Phillip E. Vlisides, M.D.; Laurel E. Moore, M.D.


Anesthesiology. 2021;134(3):480-492. 

In This Article

Clinical Resources and Guidelines

There are many resources available to assist with detection and management of stroke. Several screening tools have been developed for nonspecialists, although none of these scales have been validated in the perioperative setting. An ideal perioperative screening tool should be simple to use, quick to administer, and able to detect neurologic deficits in the setting of residual anesthesia and related confounders (e.g., opioid use, pain). One proposed strategy, the Face, Arm, Anesthesia, Speech, Time (FAAST) stroke scale (Table 3), aims to fulfill these criteria by focusing on signs and symptoms of major stroke.[35] For example, occlusion of a large cerebral vessel can be detected by arm or leg paralysis, aphasia, and/or facial droop. These signs may be present either individually or collectively during a major stroke. This scale prompts the clinician to evaluate for these signs in a simple, efficient manner. Such a scale could be used in the early postoperative setting and administered by nonspecialist clinicians.
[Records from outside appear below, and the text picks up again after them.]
(* ===== verification/DonationEffects.v ===== *)
(** The effect of each donation request that succeeds: which donation it may be
    about, and the rows it leaves. *)
From stdpp Require Import strings.
From S2P Require Import Prelude PyStr ParamValidation Schema Columns Atomicity AccessControl DonationIntake DonationIntakeProofs Donations DonationsProofs.

(** A donation row, its items and new documents written over [d]. *)
Definition written (dn : Donation) (t : gmap (Z * Z) DonationItem) (docs : list DonationDoc) (d : DB) : DB :=
  set_db_donation_doc (db_donation_doc d ++ docs) (put_donation dn (set_items t d)).

(** The rows of donation [don] in [t] are those [Q] describes for the items of the
    form, and the other donations' rows are the ones in [d]. *)
Definition replaced (don : Z) (Q : ItemInfo → option DonationItem → Prop) (infos : list ItemInfo) (d : DB)
    (t : gmap (Z * Z) DonationItem) : Prop :=
  (∀ k, k.1 ≠ don → t !! k = db_donation_item d !! k) ∧
  (∀ id, id ∉ (ii_item_id <$> infos) → t !! (don, id) = None) ∧
  (∀ id, id ∈ ii_item_id <$> infos → ∃ i, i ∈ infos ∧ ii_item_id i = id ∧ Q i (t !! (don, id))).

Definition rows_ok (d : DB) (don : Z) (t : gmap (Z * Z) DonationItem) : Prop :=
  ∀ id di, t !! (don, id) = Some di → row_ok d don id di.

Lemma set_items_id d : set_items (db_donation_item d) d = d.
Proof. by destruct d. Qed.

Section effects.
Context `{R : Runtime} (cx : DonationCtx).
For comprehensive assessment and management, the American Heart Association (Dallas, Texas)/American Stroke Association (Dallas, Texas) publish recurrent guidelines for acute ischemic stroke.[22] Similar guidelines are available from the European Stroke Organisation (Basel, Switzerland)[36,37] and the Heart and Stroke Foundation of Canada (Ottawa, Canada).[38] These guidelines contain evidence-based recommendations for prehospital evaluation, in-hospital management, and prevention of stroke-related complications. These guidelines generally align with one another, with similar recommendations for supportive care and emergency management. They also each recommend intravenous alteplase within 4.5 h if criteria are met, although administration beyond 4.5 h can be considered in select cases. Likewise, mechanical thrombectomy is recommended within 6 h of symptom onset, although specific patients may be eligible for up to 24 h after time last known well. Although these guidelines serve as a useful resource for clinicians caring for stroke patients, perioperative considerations are not discussed in great detail. The Society for Neuroscience in Anesthesiology and Critical Care (Richmond, Virginia) publishes complementary guidelines for patients at high risk of stroke undergoing noncardiac, nonneurologic procedures.[24] The main focus of these guidelines is to provide evidence-based recommendations for reducing stroke risk in surgical patients. Overall, there are thus many resources available for stroke assessment and management in the perioperative setting.